[Stored items]
Segment Open
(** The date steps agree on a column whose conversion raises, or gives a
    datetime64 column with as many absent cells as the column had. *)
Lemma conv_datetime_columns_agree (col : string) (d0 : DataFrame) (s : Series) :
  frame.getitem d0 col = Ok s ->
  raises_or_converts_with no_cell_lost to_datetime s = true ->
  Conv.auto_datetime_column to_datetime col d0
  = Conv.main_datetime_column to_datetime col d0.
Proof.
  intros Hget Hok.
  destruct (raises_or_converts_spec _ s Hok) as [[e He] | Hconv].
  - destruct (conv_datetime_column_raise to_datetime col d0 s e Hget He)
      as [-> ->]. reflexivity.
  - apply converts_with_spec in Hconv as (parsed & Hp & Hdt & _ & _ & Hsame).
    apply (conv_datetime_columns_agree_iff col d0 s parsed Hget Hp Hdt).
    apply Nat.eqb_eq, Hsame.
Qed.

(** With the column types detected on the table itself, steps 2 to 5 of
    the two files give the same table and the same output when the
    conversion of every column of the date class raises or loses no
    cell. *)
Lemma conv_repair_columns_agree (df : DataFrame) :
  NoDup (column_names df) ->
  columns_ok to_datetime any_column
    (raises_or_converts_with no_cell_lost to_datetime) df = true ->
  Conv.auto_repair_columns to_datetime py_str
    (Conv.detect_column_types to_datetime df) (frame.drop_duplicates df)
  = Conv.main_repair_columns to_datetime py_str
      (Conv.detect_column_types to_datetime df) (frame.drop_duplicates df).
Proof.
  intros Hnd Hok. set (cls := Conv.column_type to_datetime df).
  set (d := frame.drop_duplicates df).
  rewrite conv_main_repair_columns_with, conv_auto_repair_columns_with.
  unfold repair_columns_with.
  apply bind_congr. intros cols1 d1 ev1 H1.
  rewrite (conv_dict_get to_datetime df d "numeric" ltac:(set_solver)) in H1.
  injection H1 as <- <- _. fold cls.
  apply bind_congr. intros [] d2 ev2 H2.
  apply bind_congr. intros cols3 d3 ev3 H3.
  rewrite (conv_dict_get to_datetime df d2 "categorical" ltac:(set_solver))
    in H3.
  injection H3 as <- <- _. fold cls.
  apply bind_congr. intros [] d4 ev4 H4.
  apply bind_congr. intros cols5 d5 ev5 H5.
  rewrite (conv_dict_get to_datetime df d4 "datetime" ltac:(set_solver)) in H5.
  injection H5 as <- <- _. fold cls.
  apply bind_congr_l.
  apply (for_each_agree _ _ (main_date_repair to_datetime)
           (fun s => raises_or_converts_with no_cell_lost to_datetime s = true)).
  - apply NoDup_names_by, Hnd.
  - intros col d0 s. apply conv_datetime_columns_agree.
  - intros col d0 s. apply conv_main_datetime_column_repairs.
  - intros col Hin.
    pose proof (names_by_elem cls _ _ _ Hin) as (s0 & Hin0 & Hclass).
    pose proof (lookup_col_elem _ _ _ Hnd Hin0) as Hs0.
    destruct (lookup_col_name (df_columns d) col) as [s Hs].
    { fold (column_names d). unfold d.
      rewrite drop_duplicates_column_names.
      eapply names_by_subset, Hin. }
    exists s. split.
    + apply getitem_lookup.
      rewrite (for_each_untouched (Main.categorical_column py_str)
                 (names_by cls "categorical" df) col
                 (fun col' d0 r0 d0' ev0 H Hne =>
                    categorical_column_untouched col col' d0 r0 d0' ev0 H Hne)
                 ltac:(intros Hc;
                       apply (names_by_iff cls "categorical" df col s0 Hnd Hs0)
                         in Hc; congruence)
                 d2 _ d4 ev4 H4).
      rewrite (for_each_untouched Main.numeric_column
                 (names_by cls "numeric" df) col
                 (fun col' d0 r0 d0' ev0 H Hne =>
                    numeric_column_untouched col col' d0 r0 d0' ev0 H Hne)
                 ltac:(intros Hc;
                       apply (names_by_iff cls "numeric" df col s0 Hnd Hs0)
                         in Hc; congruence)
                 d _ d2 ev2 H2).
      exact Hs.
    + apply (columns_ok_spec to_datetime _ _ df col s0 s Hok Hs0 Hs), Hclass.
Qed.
Segment Closed
Segment Open
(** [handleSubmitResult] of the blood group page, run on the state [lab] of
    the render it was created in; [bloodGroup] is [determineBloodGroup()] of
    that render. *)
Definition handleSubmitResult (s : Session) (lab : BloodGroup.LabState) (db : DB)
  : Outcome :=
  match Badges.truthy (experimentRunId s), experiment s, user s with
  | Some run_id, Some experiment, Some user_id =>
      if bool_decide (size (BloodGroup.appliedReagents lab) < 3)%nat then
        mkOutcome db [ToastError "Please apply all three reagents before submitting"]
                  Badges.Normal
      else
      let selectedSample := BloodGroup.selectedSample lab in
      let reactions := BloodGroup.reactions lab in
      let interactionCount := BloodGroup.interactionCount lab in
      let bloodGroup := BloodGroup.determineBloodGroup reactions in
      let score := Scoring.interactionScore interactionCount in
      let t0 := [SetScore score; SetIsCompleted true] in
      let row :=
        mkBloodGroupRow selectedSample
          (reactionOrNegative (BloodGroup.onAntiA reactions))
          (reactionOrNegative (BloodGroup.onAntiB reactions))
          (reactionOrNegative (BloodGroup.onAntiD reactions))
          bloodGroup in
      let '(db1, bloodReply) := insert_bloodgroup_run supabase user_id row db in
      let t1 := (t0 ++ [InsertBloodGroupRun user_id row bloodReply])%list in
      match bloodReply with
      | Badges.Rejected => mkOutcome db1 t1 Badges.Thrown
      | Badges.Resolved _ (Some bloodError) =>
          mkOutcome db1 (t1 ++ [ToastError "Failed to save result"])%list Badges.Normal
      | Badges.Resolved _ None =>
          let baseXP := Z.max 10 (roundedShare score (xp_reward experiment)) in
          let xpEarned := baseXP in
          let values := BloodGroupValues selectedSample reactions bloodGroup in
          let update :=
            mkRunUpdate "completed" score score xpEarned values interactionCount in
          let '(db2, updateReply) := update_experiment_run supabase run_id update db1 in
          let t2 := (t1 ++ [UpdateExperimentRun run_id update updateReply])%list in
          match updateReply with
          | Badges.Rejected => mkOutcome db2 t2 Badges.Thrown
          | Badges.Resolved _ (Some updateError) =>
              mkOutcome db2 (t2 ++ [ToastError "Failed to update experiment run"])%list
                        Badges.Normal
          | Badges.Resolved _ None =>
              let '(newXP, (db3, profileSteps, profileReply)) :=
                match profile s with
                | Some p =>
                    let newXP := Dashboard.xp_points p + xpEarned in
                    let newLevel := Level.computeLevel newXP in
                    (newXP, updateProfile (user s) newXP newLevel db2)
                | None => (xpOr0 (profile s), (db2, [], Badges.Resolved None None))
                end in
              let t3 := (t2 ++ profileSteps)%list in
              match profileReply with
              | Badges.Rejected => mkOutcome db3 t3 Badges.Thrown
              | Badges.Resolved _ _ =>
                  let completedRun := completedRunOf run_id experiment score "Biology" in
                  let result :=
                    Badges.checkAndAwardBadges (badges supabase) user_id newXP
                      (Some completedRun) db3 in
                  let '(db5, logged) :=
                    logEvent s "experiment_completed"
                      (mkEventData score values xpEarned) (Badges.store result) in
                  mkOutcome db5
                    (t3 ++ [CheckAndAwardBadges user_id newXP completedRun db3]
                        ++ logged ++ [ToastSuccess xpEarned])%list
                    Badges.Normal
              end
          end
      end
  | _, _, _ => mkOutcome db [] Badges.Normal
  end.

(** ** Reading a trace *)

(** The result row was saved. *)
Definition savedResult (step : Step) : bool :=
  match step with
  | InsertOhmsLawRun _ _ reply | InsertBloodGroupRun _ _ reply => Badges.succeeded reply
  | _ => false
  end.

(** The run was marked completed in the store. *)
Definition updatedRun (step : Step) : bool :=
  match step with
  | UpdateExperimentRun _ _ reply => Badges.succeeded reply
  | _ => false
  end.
Segment Closed
Segment Open
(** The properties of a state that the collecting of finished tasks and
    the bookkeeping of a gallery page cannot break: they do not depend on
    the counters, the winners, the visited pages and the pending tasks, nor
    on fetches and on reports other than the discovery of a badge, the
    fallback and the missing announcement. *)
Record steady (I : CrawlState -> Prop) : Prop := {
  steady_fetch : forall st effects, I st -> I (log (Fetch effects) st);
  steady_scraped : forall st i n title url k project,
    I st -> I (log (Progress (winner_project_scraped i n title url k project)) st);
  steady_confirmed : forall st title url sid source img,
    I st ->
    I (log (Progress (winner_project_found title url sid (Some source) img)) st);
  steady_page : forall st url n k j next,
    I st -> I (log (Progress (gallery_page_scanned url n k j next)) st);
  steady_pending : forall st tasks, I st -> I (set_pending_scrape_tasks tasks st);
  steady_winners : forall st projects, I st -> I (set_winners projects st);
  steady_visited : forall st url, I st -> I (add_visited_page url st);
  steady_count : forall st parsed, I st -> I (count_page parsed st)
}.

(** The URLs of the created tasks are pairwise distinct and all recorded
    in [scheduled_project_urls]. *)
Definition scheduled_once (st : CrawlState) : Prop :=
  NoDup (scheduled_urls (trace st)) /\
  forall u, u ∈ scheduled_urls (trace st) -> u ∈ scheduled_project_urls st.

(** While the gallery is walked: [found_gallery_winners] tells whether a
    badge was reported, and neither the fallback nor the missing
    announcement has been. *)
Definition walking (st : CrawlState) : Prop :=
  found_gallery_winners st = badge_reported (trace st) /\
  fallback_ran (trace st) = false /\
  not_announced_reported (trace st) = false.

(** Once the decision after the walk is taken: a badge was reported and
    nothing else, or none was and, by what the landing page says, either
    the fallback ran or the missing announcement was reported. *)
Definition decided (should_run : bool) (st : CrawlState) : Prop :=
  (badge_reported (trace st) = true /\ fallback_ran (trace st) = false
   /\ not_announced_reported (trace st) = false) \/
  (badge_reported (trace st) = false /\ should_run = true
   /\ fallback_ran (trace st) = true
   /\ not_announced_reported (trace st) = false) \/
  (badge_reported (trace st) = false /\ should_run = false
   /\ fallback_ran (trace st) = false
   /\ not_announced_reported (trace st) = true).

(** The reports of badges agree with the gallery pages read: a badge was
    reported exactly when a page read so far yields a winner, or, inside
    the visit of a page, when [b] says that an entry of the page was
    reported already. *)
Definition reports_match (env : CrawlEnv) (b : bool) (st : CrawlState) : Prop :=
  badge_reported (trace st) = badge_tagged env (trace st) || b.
Segment Closed
> **REQUIREMENT**: Look above for the line with "(** With the" and the line with "(raises_or_converts_with no_cell_lost to_datetime)". Retype those two lines and every line between them exactly, adding nothing.

> **RESULT FOR THIS EXERCISE**:
(** With the column types detected on the table itself, steps 2 to 5 of
    the two files give the same table and the same output when the
    conversion of every column of the date class raises or loses no
    cell. *)
Lemma conv_repair_columns_agree (df : DataFrame) :
  NoDup (column_names df) ->
  columns_ok to_datetime any_column
    (raises_or_converts_with no_cell_lost to_datetime) df = true ->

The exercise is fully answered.